Protein-coding gene in the species Homo sapiens

Beta-hexosaminidase subunit beta is an enzyme that in humans is encoded by the HEXB gene.

Hexosaminidase B is the beta subunit of the lysosomal enzyme beta-hexosaminidase that, together with the cofactor GM2 activator protein, catalyzes the degradation of the ganglioside GM2, and other molecules containing terminal N-acetyl hexosamines. Beta-hexosaminidase is composed of two subunits, alpha and beta, which are encoded by separate genes. Both beta-hexosaminidase alpha and beta subunits are members of family 20 of glycosyl hydrolases. Mutations in the alpha or beta subunit genes lead to an accumulation of GM2 ganglioside in neurons and neurodegenerative disorders termed the GM2 gangliosidoses. Beta subunit gene mutations lead to Sandhoff disease (GM2-gangliosidosis type II).

== Structure ==

=== Gene ===
The HEXB gene lies on the chromosome location of 5q13.3 and consists of 14 exons, spanning 35-40Kb.

=== Protein ===

HEXB consists of 556 amino acid residues and weighs 63111Da.

== Function ==

HEXB is one of the two subunits forming β-hexosaminidase which functions as a glycosyl hydrolase that remove β-linked nonreducing-terminal GalNAc or GlcNAc residues in the lysosome. Inability of HEXB will lead toβ-hexosaminidase defect and result in a group of recessive disorders called GM2 gangliosidoses, characterized by the accumulation of GM2 ganglioside.
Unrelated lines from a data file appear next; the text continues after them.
(** X14. The first [mm_init] on a substrate that initialises and whose
    region holds the directory and the locks: it returns 0, the segment
    starts at the base of the region and spans [init_bytes] bytes, all of
    them zero, so that the head of every (processor, class) list reads
    NULL; every directory word lies below the lock array, which starts
    right after the directory, and every processor's lock is a 64-byte slot
    inside the segment. *)
Theorem mm_init_first_call (pf : platform) (s : state) :
  dseg_lo s = NULL -> dseg_hi s = NULL ->
  heap_ok pf = true -> 0 < heap_base pf ->
  0 < ncpus pf <= 2 ^ 20 ->
  init_bytes (ncpus pf) <= heap_size pf ->
  exists s',
    mm_init pf s = Ret 0 s' /\
    dseg_lo s' = heap_base pf /\
    dseg_hi s' = heap_base pf + init_bytes (ncpus pf) /\
    num_processors s' = ncpus pf /\
    processor_locks_base s' = heap_base pf + NUM_CLASS * SIZEOF_PTR * ncpus pf /\
    (forall a, dseg_lo s' <= a < dseg_hi s' -> Mem.byte_at (heap s') a = 0) /\
    (forall proc c, 0 <= proc < ncpus pf -> 0 <= c < NUM_CLASS ->
       pageref_head proc c s' = Ret NULL s' /\
       pageref_slot s' proc c + SIZEOF_PTR <= processor_locks_base s') /\
    (forall i, 0 <= i < ncpus pf ->
       exists m, processor_mutex i s' = Ret m s' /\
                 m = processor_locks_base s' + CACHELINE_SIZE * i /\
                 m + CACHELINE_SIZE <= dseg_hi s').
Proof.
  intros Hlo Hhi Hok Hbase Hnp Hroom.
  destruct (init_sizes (ncpus pf) Hnp) as (Hfs & Hpn & Hpos & Hbytes).
  destruct (init_bytes_spec (ncpus pf) Hnp) as (Hib & Hfit).
  rewrite Hib in *.
  set (n := (136 * ncpus pf + 4095) / 4096 * 4096) in *.
  assert (Hn : 0 < n) by (rewrite Hpn in Hpos; subst n; lia).
  unfold mm_init. rewrite !run_gets. rewrite Hlo, Hhi. rewrite Z.eqb_refl.
  cbn [andb]. unfold mem_init. rewrite Hok.
  unfold bind at 1. change (0 =? -1) with false. cbv iota.
  rewrite run_modify, run_gets. rewrite num_processors_set.
  rewrite Hbytes, Hfs. fold n.
  rewrite run_sbrk_ok; proj_simpl; [| lia | lia].
  rewrite run_bzero; [| exact Hn | apply valid_iff; proj_simpl; lia].
  rewrite run_modify. eexists. split; [reflexivity |].
  unfold NUM_CLASS, SIZEOF_PTR, CACHELINE_SIZE, NULL.
  rewrite processor_locks_base_set.
  assert (Hzero : forall a, heap_base pf <= a < heap_base pf + n ->
     Mem.byte_at (heap (set_processor_locks_base (heap_base pf + 72 * ncpus pf)
        (wr_zero (heap_base pf) n
           (set_segment (heap_base pf) (heap_base pf + n) (heap_base pf + heap_size pf)
              (set_num_processors (ncpus pf) s))))) a = 0).
  { intros a Ha. rewrite heap_gw by typeclasses eauto. apply byte_at_wr_zero_in. lia. }
  proj_simpl.
  split; [reflexivity |]. split; [reflexivity |].
  split; [reflexivity |]. split; [lia |].
  split; [exact Hzero |]. split.
  - intros proc c Hproc Hc. unfold pageref_head. rewrite run_gets.
    unfold pageref_slot. proj_simpl. unfold SIZEOF_PTR, NUM_CLASS.
    split; [| lia].
    unfold load_ptr. 
    replace (valid _ _ 8) with true
      by (symmetry; apply valid_iff; proj_simpl; lia).
    f_equal. unfold rd_ptr. rewrite heap_gw by typeclasses eauto.
    unfold wr_zero. cbn [heap set_heap].
    apply read_le_zero_range_in; rewrite ?Z2Nat.id by lia; cbn; lia.
  - intros i Hi. eexists. split; [reflexivity |].
    rewrite processor_locks_base_set. unfold CACHELINE_SIZE.
    rewrite to_int_small by lia. split; lia.
Qed.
== Clinical significance ==

Genetic defects in HEXB can result in the accumulation of GM2 ganglioside in neural tissues and two of three lysosomal storage diseases collectively known as GM2 gangliosidosis, of which Sandhoff disease (defects in the β subunit) is the best studied one. Patients present with neurosomatic manifestations. Therapeutic effects of Hex subunit gene transduction have been examined on Sandhoff disease model mice. Intracerebroventricular administration of the modified β-hexosaminidase B to Sandhoff mode mice restored the β-hexosaminidase activity in the brains, and reduced the GM2 ganglioside storage in the parenchyma.

== Interactions ==

HEXB has been found to interact with HEXA and ganglioside.